··· SOURCE MATERIAL

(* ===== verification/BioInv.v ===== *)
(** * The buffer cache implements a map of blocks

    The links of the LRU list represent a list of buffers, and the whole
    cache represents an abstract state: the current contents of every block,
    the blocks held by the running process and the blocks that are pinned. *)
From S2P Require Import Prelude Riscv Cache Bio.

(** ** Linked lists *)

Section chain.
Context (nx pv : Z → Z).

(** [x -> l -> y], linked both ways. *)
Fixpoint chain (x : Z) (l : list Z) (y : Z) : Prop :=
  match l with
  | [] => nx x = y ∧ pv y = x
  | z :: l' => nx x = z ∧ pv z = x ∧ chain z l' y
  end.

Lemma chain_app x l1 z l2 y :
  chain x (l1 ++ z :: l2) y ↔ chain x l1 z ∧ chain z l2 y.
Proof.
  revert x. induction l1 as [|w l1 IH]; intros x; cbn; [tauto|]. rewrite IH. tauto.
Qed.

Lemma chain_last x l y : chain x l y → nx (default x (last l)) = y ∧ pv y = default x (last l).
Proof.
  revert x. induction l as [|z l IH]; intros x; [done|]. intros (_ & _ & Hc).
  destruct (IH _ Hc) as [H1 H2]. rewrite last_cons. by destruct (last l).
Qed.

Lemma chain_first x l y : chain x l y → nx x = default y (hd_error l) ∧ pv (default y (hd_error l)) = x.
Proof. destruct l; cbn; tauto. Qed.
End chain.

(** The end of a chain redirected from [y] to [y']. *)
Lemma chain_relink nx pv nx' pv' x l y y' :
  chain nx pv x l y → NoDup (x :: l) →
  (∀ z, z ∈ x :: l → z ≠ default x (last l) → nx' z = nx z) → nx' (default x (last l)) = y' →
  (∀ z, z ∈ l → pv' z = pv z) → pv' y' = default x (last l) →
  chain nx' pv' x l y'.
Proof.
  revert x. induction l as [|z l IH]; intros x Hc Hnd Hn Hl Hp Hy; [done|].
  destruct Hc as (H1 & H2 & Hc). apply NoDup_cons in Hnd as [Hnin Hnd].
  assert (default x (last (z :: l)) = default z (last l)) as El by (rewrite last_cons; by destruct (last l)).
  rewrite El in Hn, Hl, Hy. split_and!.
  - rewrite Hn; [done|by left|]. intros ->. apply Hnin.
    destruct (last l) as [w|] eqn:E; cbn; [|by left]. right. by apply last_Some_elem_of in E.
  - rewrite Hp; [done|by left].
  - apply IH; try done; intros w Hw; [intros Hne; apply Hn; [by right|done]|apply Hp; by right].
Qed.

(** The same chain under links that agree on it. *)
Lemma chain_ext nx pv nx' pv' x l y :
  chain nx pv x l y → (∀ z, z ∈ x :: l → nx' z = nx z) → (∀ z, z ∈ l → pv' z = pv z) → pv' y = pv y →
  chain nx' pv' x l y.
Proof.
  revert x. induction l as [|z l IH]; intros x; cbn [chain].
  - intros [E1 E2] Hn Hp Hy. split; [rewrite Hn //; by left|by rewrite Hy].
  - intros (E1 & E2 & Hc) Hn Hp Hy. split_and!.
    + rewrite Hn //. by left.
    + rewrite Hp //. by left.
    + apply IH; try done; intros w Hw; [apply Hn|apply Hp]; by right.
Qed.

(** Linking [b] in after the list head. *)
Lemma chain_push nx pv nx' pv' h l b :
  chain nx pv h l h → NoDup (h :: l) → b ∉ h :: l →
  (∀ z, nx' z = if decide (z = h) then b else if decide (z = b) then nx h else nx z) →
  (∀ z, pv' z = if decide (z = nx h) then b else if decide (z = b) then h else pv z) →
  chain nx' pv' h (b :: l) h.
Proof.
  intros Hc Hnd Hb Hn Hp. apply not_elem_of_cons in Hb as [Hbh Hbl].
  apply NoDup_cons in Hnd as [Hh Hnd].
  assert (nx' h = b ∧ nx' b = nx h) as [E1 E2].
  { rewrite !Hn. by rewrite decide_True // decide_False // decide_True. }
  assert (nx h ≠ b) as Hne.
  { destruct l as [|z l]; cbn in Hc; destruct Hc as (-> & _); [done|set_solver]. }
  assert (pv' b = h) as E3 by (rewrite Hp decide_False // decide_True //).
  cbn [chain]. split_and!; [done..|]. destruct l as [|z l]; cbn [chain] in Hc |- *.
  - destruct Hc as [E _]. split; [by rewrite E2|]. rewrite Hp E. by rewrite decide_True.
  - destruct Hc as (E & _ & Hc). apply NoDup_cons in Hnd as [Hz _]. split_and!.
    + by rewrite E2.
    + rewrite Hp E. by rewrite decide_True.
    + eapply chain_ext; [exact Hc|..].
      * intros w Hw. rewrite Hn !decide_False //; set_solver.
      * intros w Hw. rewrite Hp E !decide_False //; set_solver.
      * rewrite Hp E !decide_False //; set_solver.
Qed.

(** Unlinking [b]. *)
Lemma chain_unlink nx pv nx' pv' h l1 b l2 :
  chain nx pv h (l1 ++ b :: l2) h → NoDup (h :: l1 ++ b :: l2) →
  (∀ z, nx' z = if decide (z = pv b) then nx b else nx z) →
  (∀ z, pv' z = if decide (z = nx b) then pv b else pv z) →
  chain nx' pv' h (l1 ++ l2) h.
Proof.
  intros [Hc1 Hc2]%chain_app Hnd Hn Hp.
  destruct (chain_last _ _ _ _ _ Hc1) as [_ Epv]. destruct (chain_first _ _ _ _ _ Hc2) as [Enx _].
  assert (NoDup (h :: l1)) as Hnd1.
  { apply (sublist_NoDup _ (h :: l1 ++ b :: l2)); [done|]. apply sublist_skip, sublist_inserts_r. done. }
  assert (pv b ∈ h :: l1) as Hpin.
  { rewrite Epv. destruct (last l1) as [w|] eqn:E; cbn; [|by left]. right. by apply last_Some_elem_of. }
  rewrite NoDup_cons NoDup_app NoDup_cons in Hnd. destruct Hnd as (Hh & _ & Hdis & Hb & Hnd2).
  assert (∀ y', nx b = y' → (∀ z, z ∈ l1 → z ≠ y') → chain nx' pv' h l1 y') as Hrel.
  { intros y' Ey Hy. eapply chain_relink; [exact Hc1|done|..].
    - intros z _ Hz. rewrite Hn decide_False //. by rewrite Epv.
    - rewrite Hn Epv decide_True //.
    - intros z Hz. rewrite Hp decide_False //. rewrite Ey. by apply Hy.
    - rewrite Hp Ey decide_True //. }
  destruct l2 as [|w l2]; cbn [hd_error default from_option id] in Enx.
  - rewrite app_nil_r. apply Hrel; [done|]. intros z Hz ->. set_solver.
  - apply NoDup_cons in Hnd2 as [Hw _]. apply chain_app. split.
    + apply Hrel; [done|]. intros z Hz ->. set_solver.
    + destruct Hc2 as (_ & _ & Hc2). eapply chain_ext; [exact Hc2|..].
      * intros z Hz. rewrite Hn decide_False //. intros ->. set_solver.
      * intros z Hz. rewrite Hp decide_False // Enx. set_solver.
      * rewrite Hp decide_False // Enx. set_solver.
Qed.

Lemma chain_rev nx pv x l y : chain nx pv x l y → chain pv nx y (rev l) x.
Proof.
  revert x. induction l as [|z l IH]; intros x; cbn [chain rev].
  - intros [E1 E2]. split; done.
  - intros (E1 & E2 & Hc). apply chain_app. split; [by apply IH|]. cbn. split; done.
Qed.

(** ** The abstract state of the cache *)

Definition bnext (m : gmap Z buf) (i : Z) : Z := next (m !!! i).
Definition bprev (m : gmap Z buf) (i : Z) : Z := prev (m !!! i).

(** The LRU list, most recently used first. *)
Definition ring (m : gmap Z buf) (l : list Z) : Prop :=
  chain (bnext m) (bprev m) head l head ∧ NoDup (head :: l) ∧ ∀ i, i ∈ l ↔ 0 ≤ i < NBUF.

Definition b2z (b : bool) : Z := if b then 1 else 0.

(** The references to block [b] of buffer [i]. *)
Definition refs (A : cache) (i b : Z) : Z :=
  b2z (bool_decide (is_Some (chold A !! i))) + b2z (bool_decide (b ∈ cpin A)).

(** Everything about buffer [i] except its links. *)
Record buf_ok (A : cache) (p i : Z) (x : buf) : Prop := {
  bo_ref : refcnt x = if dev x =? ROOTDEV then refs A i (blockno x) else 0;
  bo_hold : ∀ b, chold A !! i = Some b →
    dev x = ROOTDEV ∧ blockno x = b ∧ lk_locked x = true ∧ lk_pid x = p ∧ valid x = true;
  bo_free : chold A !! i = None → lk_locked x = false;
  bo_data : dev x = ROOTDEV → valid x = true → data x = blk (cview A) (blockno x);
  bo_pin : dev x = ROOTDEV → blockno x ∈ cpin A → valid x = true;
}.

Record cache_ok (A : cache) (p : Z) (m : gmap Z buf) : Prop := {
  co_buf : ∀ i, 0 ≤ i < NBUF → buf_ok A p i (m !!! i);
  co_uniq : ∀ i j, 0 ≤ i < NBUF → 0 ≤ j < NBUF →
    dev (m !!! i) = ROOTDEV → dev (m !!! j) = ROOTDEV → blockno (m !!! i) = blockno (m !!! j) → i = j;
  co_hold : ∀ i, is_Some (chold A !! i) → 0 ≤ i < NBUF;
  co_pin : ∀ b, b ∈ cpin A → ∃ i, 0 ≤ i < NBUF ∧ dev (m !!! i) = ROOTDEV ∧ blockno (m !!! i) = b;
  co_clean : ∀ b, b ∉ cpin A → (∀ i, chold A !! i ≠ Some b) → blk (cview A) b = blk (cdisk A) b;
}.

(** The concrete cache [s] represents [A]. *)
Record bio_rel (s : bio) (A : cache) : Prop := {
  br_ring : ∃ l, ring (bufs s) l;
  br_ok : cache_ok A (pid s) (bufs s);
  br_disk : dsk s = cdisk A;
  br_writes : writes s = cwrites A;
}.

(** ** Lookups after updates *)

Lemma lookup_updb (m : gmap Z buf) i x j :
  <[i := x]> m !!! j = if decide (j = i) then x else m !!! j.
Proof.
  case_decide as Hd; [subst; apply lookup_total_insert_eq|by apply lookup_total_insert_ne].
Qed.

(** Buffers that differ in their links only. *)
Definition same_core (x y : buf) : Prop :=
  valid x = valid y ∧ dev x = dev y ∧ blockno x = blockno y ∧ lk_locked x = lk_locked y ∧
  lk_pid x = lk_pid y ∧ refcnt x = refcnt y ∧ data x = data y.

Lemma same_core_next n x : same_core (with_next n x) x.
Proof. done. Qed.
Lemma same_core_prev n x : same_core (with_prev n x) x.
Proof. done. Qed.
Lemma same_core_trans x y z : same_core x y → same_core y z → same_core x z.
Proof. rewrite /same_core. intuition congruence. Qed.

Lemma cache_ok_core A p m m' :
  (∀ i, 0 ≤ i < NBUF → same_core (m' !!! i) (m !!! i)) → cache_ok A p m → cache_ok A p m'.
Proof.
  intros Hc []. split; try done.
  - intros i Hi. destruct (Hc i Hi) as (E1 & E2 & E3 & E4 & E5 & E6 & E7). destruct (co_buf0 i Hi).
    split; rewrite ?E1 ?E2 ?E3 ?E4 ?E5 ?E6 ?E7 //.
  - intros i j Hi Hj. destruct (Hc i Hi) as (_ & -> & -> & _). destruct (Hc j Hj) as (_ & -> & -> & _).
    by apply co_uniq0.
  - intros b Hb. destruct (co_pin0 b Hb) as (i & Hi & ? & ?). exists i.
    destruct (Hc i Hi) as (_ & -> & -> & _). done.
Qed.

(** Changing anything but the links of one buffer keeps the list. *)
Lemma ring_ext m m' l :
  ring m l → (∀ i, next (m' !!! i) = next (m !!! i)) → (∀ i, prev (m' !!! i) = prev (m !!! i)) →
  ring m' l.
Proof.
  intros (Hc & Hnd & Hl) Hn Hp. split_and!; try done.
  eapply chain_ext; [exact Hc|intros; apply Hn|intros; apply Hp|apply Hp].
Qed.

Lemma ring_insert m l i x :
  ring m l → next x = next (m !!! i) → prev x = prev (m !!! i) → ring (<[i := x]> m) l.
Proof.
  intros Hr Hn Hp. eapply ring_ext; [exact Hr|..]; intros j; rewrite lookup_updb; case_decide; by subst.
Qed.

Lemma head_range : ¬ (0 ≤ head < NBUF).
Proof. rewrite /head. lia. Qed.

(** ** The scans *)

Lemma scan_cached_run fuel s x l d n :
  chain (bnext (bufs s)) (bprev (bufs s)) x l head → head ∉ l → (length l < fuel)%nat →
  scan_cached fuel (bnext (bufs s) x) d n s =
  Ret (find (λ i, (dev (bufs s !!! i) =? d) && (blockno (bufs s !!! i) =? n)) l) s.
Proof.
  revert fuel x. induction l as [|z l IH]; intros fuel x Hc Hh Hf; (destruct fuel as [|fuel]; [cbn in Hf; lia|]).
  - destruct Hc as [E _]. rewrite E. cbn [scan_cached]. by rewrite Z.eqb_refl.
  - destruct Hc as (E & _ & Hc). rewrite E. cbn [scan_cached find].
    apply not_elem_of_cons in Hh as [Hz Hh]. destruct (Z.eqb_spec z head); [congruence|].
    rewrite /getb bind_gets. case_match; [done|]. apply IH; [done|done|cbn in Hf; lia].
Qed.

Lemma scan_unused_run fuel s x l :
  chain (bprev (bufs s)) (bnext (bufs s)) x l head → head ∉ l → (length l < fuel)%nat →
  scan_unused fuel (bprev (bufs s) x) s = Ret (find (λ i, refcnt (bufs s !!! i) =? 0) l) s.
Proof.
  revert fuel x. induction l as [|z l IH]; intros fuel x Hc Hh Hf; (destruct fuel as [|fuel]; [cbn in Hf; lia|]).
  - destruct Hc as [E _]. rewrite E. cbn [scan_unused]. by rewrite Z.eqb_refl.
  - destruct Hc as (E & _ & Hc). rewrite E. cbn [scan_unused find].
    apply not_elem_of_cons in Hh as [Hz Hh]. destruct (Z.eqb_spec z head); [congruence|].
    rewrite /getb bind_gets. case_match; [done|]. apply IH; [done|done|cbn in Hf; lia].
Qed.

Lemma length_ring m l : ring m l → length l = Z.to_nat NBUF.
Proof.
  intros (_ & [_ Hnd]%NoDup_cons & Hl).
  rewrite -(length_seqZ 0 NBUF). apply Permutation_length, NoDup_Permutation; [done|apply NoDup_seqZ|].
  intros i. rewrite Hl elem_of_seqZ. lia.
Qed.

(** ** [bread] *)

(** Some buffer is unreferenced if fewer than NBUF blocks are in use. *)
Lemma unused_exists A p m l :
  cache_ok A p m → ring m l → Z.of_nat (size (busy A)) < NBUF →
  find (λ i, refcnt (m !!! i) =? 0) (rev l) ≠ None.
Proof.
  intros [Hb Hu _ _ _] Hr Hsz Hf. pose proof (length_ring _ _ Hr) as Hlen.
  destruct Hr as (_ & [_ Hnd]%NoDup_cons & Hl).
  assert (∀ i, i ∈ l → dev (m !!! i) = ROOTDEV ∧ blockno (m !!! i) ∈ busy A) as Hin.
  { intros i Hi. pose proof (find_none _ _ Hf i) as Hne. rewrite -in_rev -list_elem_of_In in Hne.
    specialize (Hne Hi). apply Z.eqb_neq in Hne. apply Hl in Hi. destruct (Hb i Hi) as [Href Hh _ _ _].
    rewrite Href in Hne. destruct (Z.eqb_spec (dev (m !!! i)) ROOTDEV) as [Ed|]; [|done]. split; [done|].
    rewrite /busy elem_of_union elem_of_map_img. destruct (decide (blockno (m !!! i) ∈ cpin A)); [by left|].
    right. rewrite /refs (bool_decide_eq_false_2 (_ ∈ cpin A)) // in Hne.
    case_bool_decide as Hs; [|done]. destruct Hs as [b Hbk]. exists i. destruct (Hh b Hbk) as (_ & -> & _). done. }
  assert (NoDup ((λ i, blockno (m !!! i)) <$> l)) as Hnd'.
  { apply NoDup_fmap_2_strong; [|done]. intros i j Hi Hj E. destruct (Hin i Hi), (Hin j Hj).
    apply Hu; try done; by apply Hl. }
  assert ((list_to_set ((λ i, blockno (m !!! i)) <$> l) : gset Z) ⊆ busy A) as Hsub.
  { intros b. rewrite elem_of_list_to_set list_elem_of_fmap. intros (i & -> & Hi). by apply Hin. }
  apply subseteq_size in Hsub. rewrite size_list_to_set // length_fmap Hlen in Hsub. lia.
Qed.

······
··· SOURCE MATERIAL

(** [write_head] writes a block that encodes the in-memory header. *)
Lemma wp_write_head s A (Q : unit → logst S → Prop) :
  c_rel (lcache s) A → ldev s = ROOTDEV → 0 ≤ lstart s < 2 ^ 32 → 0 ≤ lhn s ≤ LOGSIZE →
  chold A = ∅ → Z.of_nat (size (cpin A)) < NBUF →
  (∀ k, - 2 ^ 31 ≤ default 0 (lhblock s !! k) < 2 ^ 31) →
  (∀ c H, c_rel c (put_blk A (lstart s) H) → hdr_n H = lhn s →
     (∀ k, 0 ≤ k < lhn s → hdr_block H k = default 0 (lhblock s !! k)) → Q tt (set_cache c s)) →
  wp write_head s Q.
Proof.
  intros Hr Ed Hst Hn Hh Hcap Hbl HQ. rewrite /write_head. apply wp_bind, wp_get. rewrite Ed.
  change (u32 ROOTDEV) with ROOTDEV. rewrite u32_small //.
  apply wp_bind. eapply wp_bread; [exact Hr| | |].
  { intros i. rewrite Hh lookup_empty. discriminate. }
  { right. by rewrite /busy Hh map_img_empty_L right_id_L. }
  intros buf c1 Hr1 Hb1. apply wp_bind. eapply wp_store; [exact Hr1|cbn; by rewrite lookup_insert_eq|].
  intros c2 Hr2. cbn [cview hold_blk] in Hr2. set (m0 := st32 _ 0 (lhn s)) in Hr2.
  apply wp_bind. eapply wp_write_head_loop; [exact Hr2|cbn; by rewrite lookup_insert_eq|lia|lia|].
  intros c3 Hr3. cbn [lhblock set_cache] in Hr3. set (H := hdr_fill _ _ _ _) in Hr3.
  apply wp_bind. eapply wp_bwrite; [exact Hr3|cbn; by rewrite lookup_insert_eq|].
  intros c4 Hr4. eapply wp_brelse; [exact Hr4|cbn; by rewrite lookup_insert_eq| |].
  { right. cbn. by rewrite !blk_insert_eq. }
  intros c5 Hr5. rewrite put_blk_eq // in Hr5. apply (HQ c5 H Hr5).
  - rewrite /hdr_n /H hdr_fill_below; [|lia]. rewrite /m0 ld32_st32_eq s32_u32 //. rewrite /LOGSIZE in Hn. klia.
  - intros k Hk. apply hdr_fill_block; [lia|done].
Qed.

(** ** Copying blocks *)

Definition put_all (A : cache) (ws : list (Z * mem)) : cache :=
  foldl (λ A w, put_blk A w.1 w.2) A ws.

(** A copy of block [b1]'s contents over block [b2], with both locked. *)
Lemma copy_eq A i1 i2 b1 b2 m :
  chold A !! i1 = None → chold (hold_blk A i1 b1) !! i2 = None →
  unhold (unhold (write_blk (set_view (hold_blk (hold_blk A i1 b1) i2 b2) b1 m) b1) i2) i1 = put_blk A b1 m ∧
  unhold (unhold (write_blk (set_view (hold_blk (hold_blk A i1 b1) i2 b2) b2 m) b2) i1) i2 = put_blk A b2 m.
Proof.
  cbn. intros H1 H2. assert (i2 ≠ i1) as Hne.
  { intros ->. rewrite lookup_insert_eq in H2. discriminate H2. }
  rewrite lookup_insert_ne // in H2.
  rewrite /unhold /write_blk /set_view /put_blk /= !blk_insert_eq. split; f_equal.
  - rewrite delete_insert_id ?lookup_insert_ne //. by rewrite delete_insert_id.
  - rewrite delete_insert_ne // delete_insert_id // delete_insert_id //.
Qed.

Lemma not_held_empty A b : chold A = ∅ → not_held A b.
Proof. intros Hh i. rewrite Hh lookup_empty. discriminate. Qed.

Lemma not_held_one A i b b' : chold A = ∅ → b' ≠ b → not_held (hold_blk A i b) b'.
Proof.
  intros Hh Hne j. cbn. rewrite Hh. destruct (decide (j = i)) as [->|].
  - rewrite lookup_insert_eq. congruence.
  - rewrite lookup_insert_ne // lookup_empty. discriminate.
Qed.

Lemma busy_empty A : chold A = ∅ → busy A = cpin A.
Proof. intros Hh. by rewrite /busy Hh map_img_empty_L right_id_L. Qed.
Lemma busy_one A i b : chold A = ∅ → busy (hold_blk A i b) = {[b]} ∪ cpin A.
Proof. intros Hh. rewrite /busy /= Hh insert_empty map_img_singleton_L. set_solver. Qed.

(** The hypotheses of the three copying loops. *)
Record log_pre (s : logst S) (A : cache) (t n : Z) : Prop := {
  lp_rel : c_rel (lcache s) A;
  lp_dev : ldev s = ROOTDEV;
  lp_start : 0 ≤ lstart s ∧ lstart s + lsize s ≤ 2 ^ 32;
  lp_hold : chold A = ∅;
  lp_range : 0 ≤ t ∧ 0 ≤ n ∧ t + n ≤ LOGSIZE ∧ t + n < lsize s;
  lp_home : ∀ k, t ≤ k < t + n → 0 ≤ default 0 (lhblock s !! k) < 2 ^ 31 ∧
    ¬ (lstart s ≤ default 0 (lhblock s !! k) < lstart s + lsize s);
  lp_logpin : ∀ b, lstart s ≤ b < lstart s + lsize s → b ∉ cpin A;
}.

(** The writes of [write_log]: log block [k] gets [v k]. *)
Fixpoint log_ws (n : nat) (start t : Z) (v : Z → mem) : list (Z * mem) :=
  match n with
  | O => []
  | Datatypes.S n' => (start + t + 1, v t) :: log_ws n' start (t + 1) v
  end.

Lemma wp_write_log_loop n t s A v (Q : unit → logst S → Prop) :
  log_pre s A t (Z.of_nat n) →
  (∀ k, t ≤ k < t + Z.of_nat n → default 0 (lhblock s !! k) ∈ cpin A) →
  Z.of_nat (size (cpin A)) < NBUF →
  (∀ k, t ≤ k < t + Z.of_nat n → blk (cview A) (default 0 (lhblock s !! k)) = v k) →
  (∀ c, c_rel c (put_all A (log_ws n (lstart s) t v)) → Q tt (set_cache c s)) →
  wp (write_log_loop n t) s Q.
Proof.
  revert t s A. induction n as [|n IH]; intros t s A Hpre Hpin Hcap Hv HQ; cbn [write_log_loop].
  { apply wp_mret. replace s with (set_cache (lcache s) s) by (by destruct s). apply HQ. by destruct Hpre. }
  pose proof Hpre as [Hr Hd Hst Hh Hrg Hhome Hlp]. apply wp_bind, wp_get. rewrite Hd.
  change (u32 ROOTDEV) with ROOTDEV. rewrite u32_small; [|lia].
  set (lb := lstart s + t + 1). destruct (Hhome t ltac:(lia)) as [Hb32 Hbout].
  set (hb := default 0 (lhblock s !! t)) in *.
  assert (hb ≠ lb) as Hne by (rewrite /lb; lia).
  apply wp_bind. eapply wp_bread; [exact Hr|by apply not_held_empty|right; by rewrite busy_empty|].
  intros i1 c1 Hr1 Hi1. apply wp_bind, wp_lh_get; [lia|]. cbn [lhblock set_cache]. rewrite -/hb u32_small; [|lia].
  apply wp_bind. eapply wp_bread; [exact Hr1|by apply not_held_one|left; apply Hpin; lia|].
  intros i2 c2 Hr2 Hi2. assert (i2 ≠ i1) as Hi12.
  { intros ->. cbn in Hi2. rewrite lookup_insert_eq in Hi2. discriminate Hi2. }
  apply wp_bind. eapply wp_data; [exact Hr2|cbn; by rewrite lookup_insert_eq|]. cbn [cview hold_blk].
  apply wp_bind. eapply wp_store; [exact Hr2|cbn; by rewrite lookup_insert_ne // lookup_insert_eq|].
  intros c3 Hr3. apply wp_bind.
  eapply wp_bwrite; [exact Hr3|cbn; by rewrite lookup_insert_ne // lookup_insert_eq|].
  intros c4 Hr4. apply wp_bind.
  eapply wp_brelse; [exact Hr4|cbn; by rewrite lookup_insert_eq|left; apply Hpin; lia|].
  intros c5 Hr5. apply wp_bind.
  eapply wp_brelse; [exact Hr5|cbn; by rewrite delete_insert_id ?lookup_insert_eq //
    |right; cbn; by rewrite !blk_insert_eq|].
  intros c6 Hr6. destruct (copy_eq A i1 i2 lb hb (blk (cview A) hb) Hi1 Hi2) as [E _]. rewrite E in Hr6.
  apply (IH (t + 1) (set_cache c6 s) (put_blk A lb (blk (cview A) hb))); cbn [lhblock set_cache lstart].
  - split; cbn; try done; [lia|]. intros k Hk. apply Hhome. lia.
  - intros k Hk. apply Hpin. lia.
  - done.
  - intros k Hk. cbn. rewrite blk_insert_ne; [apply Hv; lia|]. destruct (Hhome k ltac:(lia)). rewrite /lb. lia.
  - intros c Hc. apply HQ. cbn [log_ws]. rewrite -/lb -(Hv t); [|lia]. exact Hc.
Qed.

······

» **WORK INSTRUCTION**: An exact copy of the lines above, from the one containing "- intros (E1 & E2 & Hc)." down to the one containing "co_clean : ∀" and including both, is the whole answer; retype it and nothing else.

» **REPLY TO THE EXERCISE**:
  - intros (E1 & E2 & Hc). apply chain_app. split; [by apply IH|]. cbn. split; done.
Qed.

(** ** The abstract state of the cache *)

Definition bnext (m : gmap Z buf) (i : Z) : Z := next (m !!! i).
Definition bprev (m : gmap Z buf) (i : Z) : Z := prev (m !!! i).

(** The LRU list, most recently used first. *)
Definition ring (m : gmap Z buf) (l : list Z) : Prop :=
  chain (bnext m) (bprev m) head l head ∧ NoDup (head :: l) ∧ ∀ i, i ∈ l ↔ 0 ≤ i < NBUF.

Definition b2z (b : bool) : Z := if b then 1 else 0.

(** The references to block [b] of buffer [i]. *)
Definition refs (A : cache) (i b : Z) : Z :=
  b2z (bool_decide (is_Some (chold A !! i))) + b2z (bool_decide (b ∈ cpin A)).

(** Everything about buffer [i] except its links. *)
Record buf_ok (A : cache) (p i : Z) (x : buf) : Prop := {
  bo_ref : refcnt x = if dev x =? ROOTDEV then refs A i (blockno x) else 0;
  bo_hold : ∀ b, chold A !! i = Some b →
    dev x = ROOTDEV ∧ blockno x = b ∧ lk_locked x = true ∧ lk_pid x = p ∧ valid x = true;
  bo_free : chold A !! i = None → lk_locked x = false;
  bo_data : dev x = ROOTDEV → valid x = true → data x = blk (cview A) (blockno x);
  bo_pin : dev x = ROOTDEV → blockno x ∈ cpin A → valid x = true;
}.

Record cache_ok (A : cache) (p : Z) (m : gmap Z buf) : Prop := {
  co_buf : ∀ i, 0 ≤ i < NBUF → buf_ok A p i (m !!! i);
  co_uniq : ∀ i j, 0 ≤ i < NBUF → 0 ≤ j < NBUF →
    dev (m !!! i) = ROOTDEV → dev (m !!! j) = ROOTDEV → blockno (m !!! i) = blockno (m !!! j) → i = j;
  co_hold : ∀ i, is_Some (chold A !! i) → 0 ≤ i < NBUF;
  co_pin : ∀ b, b ∈ cpin A → ∃ i, 0 ≤ i < NBUF ∧ dev (m !!! i) = ROOTDEV ∧ blockno (m !!! i) = b;
  co_clean : ∀ b, b ∉ cpin A → (∀ i, chold A !! i ≠ Some b) → blk (cview A) b = blk (cdisk A) b;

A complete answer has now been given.